On 15 October 2021 the Constitutional Court delivered a precedent setting judgement on the role of the competition authorities in promoting and protecting cornerstone socio-economic rights contained in the Constitution.

The judgement in question, Competition Commission of South Africa v Mediclinic Southern Africa (Pty) Ltd and Another, concerned the proposed acquisition by Mediclinic of two private hospitals in the Potchefstroom/Klerksdorp region. Upon consideration of the merger, the Competition Tribunal (Tribunal) prohibited the merger in order to, amongst others, safeguard the right of access to health care for both insured and uninsured patients as, in the Tribunal's view, the merger would have a significant effect on the healthcare costs of both the insured and uninsured patients living in the region. The basis of this argument was that the acquisition by Mediclinic of the two target hospitals would result in those hospitals following the same pricing models as other Mediclinic hospitals, this would then deprive patients of (i) the opportunity to take advantage of the lower tariffs offered by those hospitals, and (ii) the option of looking for and going to cheaper hospitals.

Mediclinic appealed to the Competition Appeal Court (CAC) which overturned the decision of the Tribunal. The Competition Commission then appealed to the Constitutional Court on the basis that the issues at hand concerned the constitutional right of access to health care.

In coming to its decision to uphold the decision of the Tribunal, the Constitutional Court examined the relationship between the Constitution, the Competition Act and the public interest being affected by the merger. It was noted that the right of access to health care is a fundamental human right as enshrined in the Constitution. It was noted further that the competition authorities must always take into account the purpose and objectives of the Competition Act and the duty on all state institutions to give effect to the Bill of Rights.

The analysis of the merger boiled down to a question of public interest, i.e. would the merger be in the best interests of the public.
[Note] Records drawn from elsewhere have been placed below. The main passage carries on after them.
(* ===== verification/FwRules.v ===== *)
(** * Firewall rules (pkg/firewall/rules.go)

    Port mappings, NAT rules and rule sets, their validation, the identifiers of
    mappings and the port specifications of the command line. *)

From stdpp Require Import base list strings.
From Stdlib Require Import Ascii ZArith Lia.
From S2P Require Import Prelude GoStrings GoText GoNet Validation.

Local Open Scope Z_scope.

Definition ProtocolTCP : string := "tcp".
Definition ProtocolUDP : string := "udp".

Record PortMapping := {
  PM_ID : string; PM_Instance : string; PM_Provider : string; PM_Protocol : string; PM_HostPort : Z; PM_TargetIP : string;
  PM_TargetPort : Z; PM_HostInterface : string; PM_Description : string; PM_Active : bool
}.

Record NATRule := {
  NR_ID : string; NR_Instance : string; NR_Provider : string; NR_SourceNetwork : string; NR_OutInterface : string; NR_Active : bool
}.

Record RuleSet := {
  RuleSet_Instance : string; RuleSet_Provider : string; RuleSet_PortMappings : list PortMapping; RuleSet_NATRules : list NATRule
}.

#[export] Instance PortMapping_eq_dec : EqDecision PortMapping.
Proof. solve_decision. Defined.
#[export] Instance NATRule_eq_dec : EqDecision NATRule.
Proof. solve_decision. Defined.

Definition is_port (n : Z) : bool := (1 <=? n) && (n <=? 65535).

Definition PortMapping_Validate (pm : PortMapping) : option error :=
  if streq (PM_Instance pm) "" then Some (Errorf "instance name is required" [])
  else match ValidateInstanceName (PM_Instance pm) with
  | Some e => Some (Wrapf "invalid instance name: %w" [] e)
  | None =>
  match (if streq (PM_Provider pm) "" then None else ValidateProviderName (PM_Provider pm)) with
  | Some e => Some (Wrapf "invalid provider: %w" [] e)
  | None =>
  match (if streq (PM_HostInterface pm) "" then None else ValidateInterfaceName (PM_HostInterface pm)) with
  | Some e => Some (Wrapf "invalid host interface: %w" [] e)
  | None =>
  if negb (streq (PM_Protocol pm) ProtocolTCP) && negb (streq (PM_Protocol pm) ProtocolUDP)
  then Some (Errorf "protocol must be 'tcp' or 'udp', got '%s'" [PM_Protocol pm])
  else if negb (is_port (PM_HostPort pm)) then Some (Errorf "host_port must be between 1 and 65535, got %d" [Itoa (PM_HostPort pm)])
  else if negb (is_port (PM_TargetPort pm)) then Some (Errorf "target_port must be between 1 and 65535, got %d" [Itoa (PM_TargetPort pm)])
  else if streq (PM_TargetIP pm) "" then Some (Errorf "target_ip is required" [])
  else match ParseIP (PM_TargetIP pm) with
       | None => Some (Errorf "invalid target_ip: %s" [PM_TargetIP pm])
       | Some _ => None
       end
  end end end.

(** The separator is a slash. *)
Definition slashes (parts : list string) : string := JoinStrings parts "/".
Definition or_any (s : string) : string := if streq s "" then "any" else s.

Definition GenerateID (pm : PortMapping) : string :=
  slashes [PM_Instance pm; PM_Provider pm; PM_Protocol pm; or_any (PM_HostInterface pm); Itoa (PM_HostPort pm);
           or_any (PM_TargetIP pm); Itoa (PM_TargetPort pm)].

Definition PortMapping_String (pm : PortMapping) : string :=
  PM_HostInterface pm +:+ ":" +:+ Itoa (PM_HostPort pm) +:+ " -> " +:+ PM_TargetIP pm +:+ ":" +:+ Itoa (PM_TargetPort pm) +:+
  " (" +:+ PM_Protocol pm +:+ ")".

Definition NATRule_Validate (nr : NATRule) : option error :=
  if streq (NR_Instance nr) "" then Some (Errorf "instance name is required" [])
  else match ValidateInstanceName (NR_Instance nr) with
  | Some e => Some (Wrapf "invalid instance name: %w" [] e)
  | None =>
  if streq (NR_SourceNetwork nr) "" then Some (Errorf "source_network is required" [])
  else match ParseCIDR (NR_SourceNetwork nr) with
  | None => Some (Errorf "invalid source_network CIDR: %s" [NR_SourceNetwork nr])
  | Some _ => if streq (NR_OutInterface nr) "" then Some (Errorf "out_interface is required" []) else None
  end end.

(** The protocol of a specification, and what is left of it. *)
Definition spec_protocol (spec : string) : result (string * string) :=
  match Cut spec "/" with
  | None => Ok (ProtocolTCP, spec)
  | Some (p, rest) =>
      if streq (ToLower p) "tcp" then Ok (ProtocolTCP, rest)
      else if streq (ToLower p) "udp" then Ok (ProtocolUDP, rest)
      else Err (Errorf "invalid protocol: %s" [p])
  end.

Definition spec_ports (portSpec : string) : result (Z * Z) :=
  match Cut portSpec ":" with
  | Some (h, t) =>
      match Atoi h with
      | Err _ => Err (Errorf "invalid host port: %s" [h])
      | Ok hp => match Atoi t with
                 | Err _ => Err (Errorf "invalid target port: %s" [t])
                 | Ok tp => Ok (hp, tp)
                 end
      end
  | None => match Atoi portSpec with Err _ => Err (Errorf "invalid port: %s" [portSpec]) | Ok p => Ok (p, p) end
  end.

Definition ParsePortSpec (spec : string) : result (string * Z * Z) :=
  match spec_protocol spec with
  | Err e => Err e
  | Ok (protocol, portSpec) =>
      match spec_ports portSpec with
      | Err e => Err e
      | Ok (hostPort, targetPort) =>
          if negb (is_port hostPort) then Err (Errorf "host port out of range (1-65535): %d" [Itoa hostPort])
          else if negb (is_port targetPort) then Err (Errorf "target port out of range (1-65535): %d" [Itoa targetPort])
          else Ok (protocol, hostPort, targetPort)
      end
  end.

(** ** What validation guarantees *)

Lemma is_port_range n : is_port n = true <-> 1 <= n <= 65535.
Proof. unfold is_port. rewrite andb_true_iff, !Z.leb_le. lia. Qed.

Lemma PortMapping_Validate_None pm : PortMapping_Validate pm = None ->
  ValidateInstanceName (PM_Instance pm) = None /\ (PM_Provider pm = "" \/ ValidateProviderName (PM_Provider pm) = None) /\
  (PM_HostInterface pm = "" \/ ValidateInterfaceName (PM_HostInterface pm) = None) /\
  (PM_Protocol pm = "tcp" \/ PM_Protocol pm = "udp") /\ 1 <= PM_HostPort pm <= 65535 /\ 1 <= PM_TargetPort pm <= 65535 /\
  is_Some (ParseIP (PM_TargetIP pm)).
Proof.
  unfold PortMapping_Validate. destruct (streq (PM_Instance pm) ""); [done|].
  destruct (ValidateInstanceName _); [done|].
  destruct (streq (PM_Provider pm) "") eqn:Ep; [|destruct (ValidateProviderName _) eqn:Ep2; [done|]];
  (destruct (streq (PM_HostInterface pm) "") eqn:Ei; [|destruct (ValidateInterfaceName _) eqn:Ei2; [done|]]);
  (destruct (negb (streq (PM_Protocol pm) ProtocolTCP) && _) eqn:Epr; [done|]);
  (destruct (is_port (PM_HostPort pm)) eqn:Eh; [|done]); (destruct (is_port (PM_TargetPort pm)) eqn:Et; [|done]);
  simpl; (destruct (streq (PM_TargetIP pm) ""); [done|]); (destruct (ParseIP _) eqn:E; [|done]); intros _;
  apply is_port_range in Eh, Et; apply andb_false_iff in Epr; rewrite !negb_false_iff, !streq_true in Epr;
  rewrite ?streq_true in *; (split_and!; try lia; naive_solver).
Qed.

Lemma NATRule_Validate_None nr : NATRule_Validate nr = None ->
  ValidateInstanceName (NR_Instance nr) = None /\ is_Some (ParseCIDR (NR_SourceNetwork nr)) /\ NR_OutInterface nr <> "".
Proof.
  unfold NATRule_Validate. destruct (streq (NR_Instance nr) ""); [done|]. destruct (ValidateInstanceName _); [done|].
  destruct (streq (NR_SourceNetwork nr) ""); [done|]. destruct (ParseCIDR _); [|done].
  destruct (streq (NR_OutInterface nr) "") eqn:E; [done|]. apply streq_false in E. naive_solver.
Qed.
Definition add_hooks (c : settings) (l : LifecycleSpec) : settings :=
  match Hooks l with
  | Some h =>
      let hooks := text_entry "pre_start" (HK_PreStart h) ++ text_entry "post_start" (HK_PostStart h) ++ text_entry "pre_stop" (HK_PreStop h) ++
        (if is_empty (HK_PreCreate h) then [] else [("pre_create", structuredHooks (HK_PreCreate h))]) ++
        (if is_empty (HK_PostCreate h) then [] else [("post_create", structuredHooks (HK_PostCreate h))]) in
      put_if (negb (is_empty hooks)) "hooks" (VMap hooks) c
  | None => c
  end.

Definition add_environment (c : settings) (env : list (string * string)) : settings :=
  put_if (negb (is_empty env)) "environment" (VTypedMap (map (fun e => (Some e.1, VString e.2)) env)) c.

Definition copy_parameters (c : settings) (o : ProviderConfig) : settings :=
  foldl (fun c e => <[e.1 := e.2]> c) c (PV_Parameters o).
In answering this question, the Constitutional Court considered whether the merger would:

  • promote free and fair competition in the health care sector;
  • contribute to the greater spread of ownership in the private health care sector (a notoriously centralised sector);
  • provide patients with a variety of hospitals at different tariffs in the area;
  • lower barriers to entry into this sector in order to allow for greater participation; and
  • promote the right of access to health care for patients, particularly those with fewer resources patients.

Finding that the merger would not substantially contribute to the above factors, the Constitutional Court overturned the CAC's ruling and upheld the Tribunal's decision to prohibit the merger.

Of interest in this case is the emphasis put on the duty of the competition authorities to consider and promote the cornerstone rights contained in the Constitution when investigating and determining a merger. While already a duty on all courts, the Constitutional Court made it clear that the competition authorities, in particular, must abide by this duty not only in terms of the Bill of Rights, but also in terms of the Competition Act itself which sets out to address the inequalities (both economic and public interest in nature) that pervade our economy. The result is that the competition authorities, including the Competition Commission, are likely to have a closer look at constitutional imperatives (which extend past healthcare) when considering merger reviews and complaints when reaching their decisions.